(* ===== verification/TerminalCore.v ===== *)
(** * The terminal core

    Models src/src/cascadia/TerminalCore/TerminalApi.cpp, the terminal's implementation of
    [ITerminalApi], with the parts of Terminal.cpp it uses: the two buffers, the viewport,
    the scroll offset, the selection and the scroll marks.

    The callbacks of the control ([_pfnWriteInput], [_pfnWarningBell] and so on) are events
    in the order in which they are called.  [GetPatterns] of the text buffer matches regular
    expressions and [UserResize] reflows the buffer: they are parameters.  The pattern tree
    is the list of its intervals.  Telemetry, locks and the renderer are left out. *)

From S2P Require Import Prelude Effects EnumSet DispatchTypes StateMachine Geometry LineRendition Viewport TextColor TextAttribute Row CodepointWidth OutputCells RowWrite Cursor TextBuffer TerminalInput RenderSettings TerminalApi AdaptOps.

Local Open Scope Z_scope.

(** [DispatchTypes::MarkCategory] and [ScrollMark]; the colour is only set by the control. *)
Inductive MarkCategory := MarkPrompt | MarkError | MarkWarning | MarkSuccess | MarkInfo.

Record ScrollMark := mkScrollMark {
  m_start : point;
  m_end : point;
  m_commandEnd : option point;
  m_outputEnd : option point;
  m_category : MarkCategory
}.

Inductive PromptState := NoPrompt | InPrompt | InCommand | InOutput.

#[export] Instance PromptState_eq_dec : EqDecision PromptState.
Proof. solve_decision. Defined.

Record SelectionAnchors := mkSelection {
  sel_start : point;
  sel_end : point;
  sel_pivot : point
}.

(** What the control is told. *)
Inductive CoreEvent :=
| WriteInput (s : wstring)
| BellRang
| TitleChanged (s : wstring)
| Copied (s : wstring)
| ScrollPositionChanged (top height bottom : Z)
| TaskbarProgressChanged
| ShowWindowChanged (show : bool)
| MidiNote (noteNumber velocity duration : Z)
| RedrawAllRequested (backgroundChanged frameChanged : bool)
| SoftFontUpdated (bitPattern : list Z) (cellSize : size) (centeringHint : Z).

Record CoreTerminal := mkCore {
  _mainBuffer : TextBuffer;
  _altBuffer : option TextBuffer;
  _altBufferSize : size;
  _deferredResize : option size;
  _mutableViewport : Viewport;
  _scrollOffset : Z;
  _selection : option SelectionAnchors;
  _scrollMarks : list ScrollMark;
  _currentPromptState : PromptState;
  _patternIntervalTree : list (point * point);
  _detectURLs : bool;
  _terminalInput : TerminalInput.TerminalInput;
  _renderSettings : RenderSettings;
  _coreParserModes : enumset;
  _title : option wstring;
  _suppressApplicationTitle : bool;
  _defaultCursorShape : CursorType;
  _bracketedPasteMode : bool;
  _taskbarState : Z;
  _taskbarProgress : Z;
  _workingDirectory : wstring;
  _events : list CoreEvent
}.

Module Core.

▶ _What you are asked to do_: All lines from the beginning of the material above through the one with "Local Open Scope Z_scope." need to be returned exactly; please return those and only those.

▶ _Answer section_:
(* ===== verification/TerminalCore.v ===== *)
(** * The terminal core

    Models src/src/cascadia/TerminalCore/TerminalApi.cpp, the terminal's implementation of
    [ITerminalApi], with the parts of Terminal.cpp it uses: the two buffers, the viewport,
    the scroll offset, the selection and the scroll marks.

    The callbacks of the control ([_pfnWriteInput], [_pfnWarningBell] and so on) are events
    in the order in which they are called.  [GetPatterns] of the text buffer matches regular
    expressions and [UserResize] reflows the buffer: they are parameters.  The pattern tree
    is the list of its intervals.  Telemetry, locks and the renderer are left out. *)

From S2P Require Import Prelude Effects EnumSet DispatchTypes StateMachine Geometry LineRendition Viewport TextColor TextAttribute Row CodepointWidth OutputCells RowWrite Cursor TextBuffer TerminalInput RenderSettings TerminalApi AdaptOps.

Local Open Scope Z_scope.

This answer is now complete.